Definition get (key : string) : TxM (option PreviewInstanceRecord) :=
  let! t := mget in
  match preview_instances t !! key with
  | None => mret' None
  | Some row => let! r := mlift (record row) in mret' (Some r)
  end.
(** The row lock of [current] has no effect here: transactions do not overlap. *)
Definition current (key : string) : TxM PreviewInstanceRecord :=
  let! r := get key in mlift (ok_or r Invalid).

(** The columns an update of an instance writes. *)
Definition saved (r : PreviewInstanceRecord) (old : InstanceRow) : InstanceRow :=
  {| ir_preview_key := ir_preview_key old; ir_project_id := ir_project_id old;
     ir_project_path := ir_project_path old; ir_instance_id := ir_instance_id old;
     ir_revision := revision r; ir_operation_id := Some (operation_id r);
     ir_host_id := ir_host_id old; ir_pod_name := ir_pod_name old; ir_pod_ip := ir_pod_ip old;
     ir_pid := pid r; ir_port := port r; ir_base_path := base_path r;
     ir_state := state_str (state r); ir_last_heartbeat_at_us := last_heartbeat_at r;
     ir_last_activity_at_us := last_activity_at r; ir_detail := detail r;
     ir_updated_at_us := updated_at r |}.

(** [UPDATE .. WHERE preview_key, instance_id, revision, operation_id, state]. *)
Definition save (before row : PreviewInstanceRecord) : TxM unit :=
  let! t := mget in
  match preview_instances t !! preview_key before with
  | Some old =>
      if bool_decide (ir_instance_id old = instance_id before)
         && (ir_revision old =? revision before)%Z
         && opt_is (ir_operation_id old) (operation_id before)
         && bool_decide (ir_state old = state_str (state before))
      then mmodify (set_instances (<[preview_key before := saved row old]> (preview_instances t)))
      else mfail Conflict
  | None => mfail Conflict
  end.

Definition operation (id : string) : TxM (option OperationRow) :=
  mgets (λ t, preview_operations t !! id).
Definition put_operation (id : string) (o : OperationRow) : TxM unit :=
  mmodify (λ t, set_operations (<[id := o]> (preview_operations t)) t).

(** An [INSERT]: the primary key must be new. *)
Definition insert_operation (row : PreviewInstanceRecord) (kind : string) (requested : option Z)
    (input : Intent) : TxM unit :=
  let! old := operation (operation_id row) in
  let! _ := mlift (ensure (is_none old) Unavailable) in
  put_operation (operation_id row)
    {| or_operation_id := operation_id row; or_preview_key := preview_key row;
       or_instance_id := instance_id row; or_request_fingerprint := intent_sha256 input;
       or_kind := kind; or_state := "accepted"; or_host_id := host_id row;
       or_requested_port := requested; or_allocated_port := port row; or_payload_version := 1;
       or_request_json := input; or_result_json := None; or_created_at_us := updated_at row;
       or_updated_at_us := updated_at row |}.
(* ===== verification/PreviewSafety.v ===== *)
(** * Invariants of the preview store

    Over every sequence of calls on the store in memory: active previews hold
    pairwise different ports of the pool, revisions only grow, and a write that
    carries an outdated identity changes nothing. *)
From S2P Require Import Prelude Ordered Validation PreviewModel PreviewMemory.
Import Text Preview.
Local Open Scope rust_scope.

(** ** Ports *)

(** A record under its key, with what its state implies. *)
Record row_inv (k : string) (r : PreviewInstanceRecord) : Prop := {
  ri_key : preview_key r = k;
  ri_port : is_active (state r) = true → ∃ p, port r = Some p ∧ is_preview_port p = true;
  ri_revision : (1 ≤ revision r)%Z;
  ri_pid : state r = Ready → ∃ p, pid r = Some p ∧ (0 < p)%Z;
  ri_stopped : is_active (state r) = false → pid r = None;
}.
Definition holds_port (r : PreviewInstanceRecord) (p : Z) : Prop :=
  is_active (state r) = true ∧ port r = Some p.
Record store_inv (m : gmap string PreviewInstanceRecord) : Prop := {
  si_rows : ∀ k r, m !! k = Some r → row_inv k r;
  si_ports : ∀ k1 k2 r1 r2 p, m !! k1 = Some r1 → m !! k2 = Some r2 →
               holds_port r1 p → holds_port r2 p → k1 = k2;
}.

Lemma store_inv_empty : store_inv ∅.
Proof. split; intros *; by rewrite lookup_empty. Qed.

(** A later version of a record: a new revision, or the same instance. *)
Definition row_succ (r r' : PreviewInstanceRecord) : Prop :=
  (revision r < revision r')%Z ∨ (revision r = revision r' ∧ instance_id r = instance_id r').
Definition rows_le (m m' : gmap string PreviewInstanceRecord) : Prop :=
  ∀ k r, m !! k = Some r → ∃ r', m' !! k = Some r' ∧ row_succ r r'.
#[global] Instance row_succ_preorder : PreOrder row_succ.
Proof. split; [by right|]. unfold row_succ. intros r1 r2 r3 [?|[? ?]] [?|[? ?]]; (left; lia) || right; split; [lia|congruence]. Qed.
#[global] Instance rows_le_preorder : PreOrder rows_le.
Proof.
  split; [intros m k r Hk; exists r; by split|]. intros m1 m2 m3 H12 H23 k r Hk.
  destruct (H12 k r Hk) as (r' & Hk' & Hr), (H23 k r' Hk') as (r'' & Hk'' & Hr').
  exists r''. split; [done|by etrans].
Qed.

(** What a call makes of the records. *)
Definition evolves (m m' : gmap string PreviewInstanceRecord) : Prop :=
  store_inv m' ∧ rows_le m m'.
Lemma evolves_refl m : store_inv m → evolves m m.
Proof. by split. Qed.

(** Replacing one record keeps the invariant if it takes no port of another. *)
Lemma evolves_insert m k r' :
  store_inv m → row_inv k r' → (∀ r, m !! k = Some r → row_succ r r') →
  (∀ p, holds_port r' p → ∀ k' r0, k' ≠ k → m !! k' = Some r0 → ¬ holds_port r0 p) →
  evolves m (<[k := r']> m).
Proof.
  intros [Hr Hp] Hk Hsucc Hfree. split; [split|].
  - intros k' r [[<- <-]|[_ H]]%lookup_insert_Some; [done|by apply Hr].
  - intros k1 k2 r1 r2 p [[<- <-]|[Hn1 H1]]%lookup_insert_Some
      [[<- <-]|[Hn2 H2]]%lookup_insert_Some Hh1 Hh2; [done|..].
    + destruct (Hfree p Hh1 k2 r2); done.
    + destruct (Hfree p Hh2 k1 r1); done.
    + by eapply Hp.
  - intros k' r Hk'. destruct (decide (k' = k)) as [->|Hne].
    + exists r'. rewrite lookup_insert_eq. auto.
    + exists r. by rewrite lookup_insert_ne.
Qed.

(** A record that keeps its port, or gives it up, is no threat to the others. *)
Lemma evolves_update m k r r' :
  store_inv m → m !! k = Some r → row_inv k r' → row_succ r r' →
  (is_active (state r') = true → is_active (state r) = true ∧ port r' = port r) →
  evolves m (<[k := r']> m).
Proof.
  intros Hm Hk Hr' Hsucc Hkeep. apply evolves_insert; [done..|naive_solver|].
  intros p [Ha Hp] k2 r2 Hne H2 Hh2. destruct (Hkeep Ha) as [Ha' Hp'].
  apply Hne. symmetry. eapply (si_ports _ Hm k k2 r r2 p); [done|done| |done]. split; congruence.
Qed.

────────────────

PROBLEM TO SOLVE:
What lines in the records contain the word "mret"? Return each one.

EXERCISE OUTPUT:
  | None => mret' None
  | Some row => let! r := mlift (record row) in mret' (Some r)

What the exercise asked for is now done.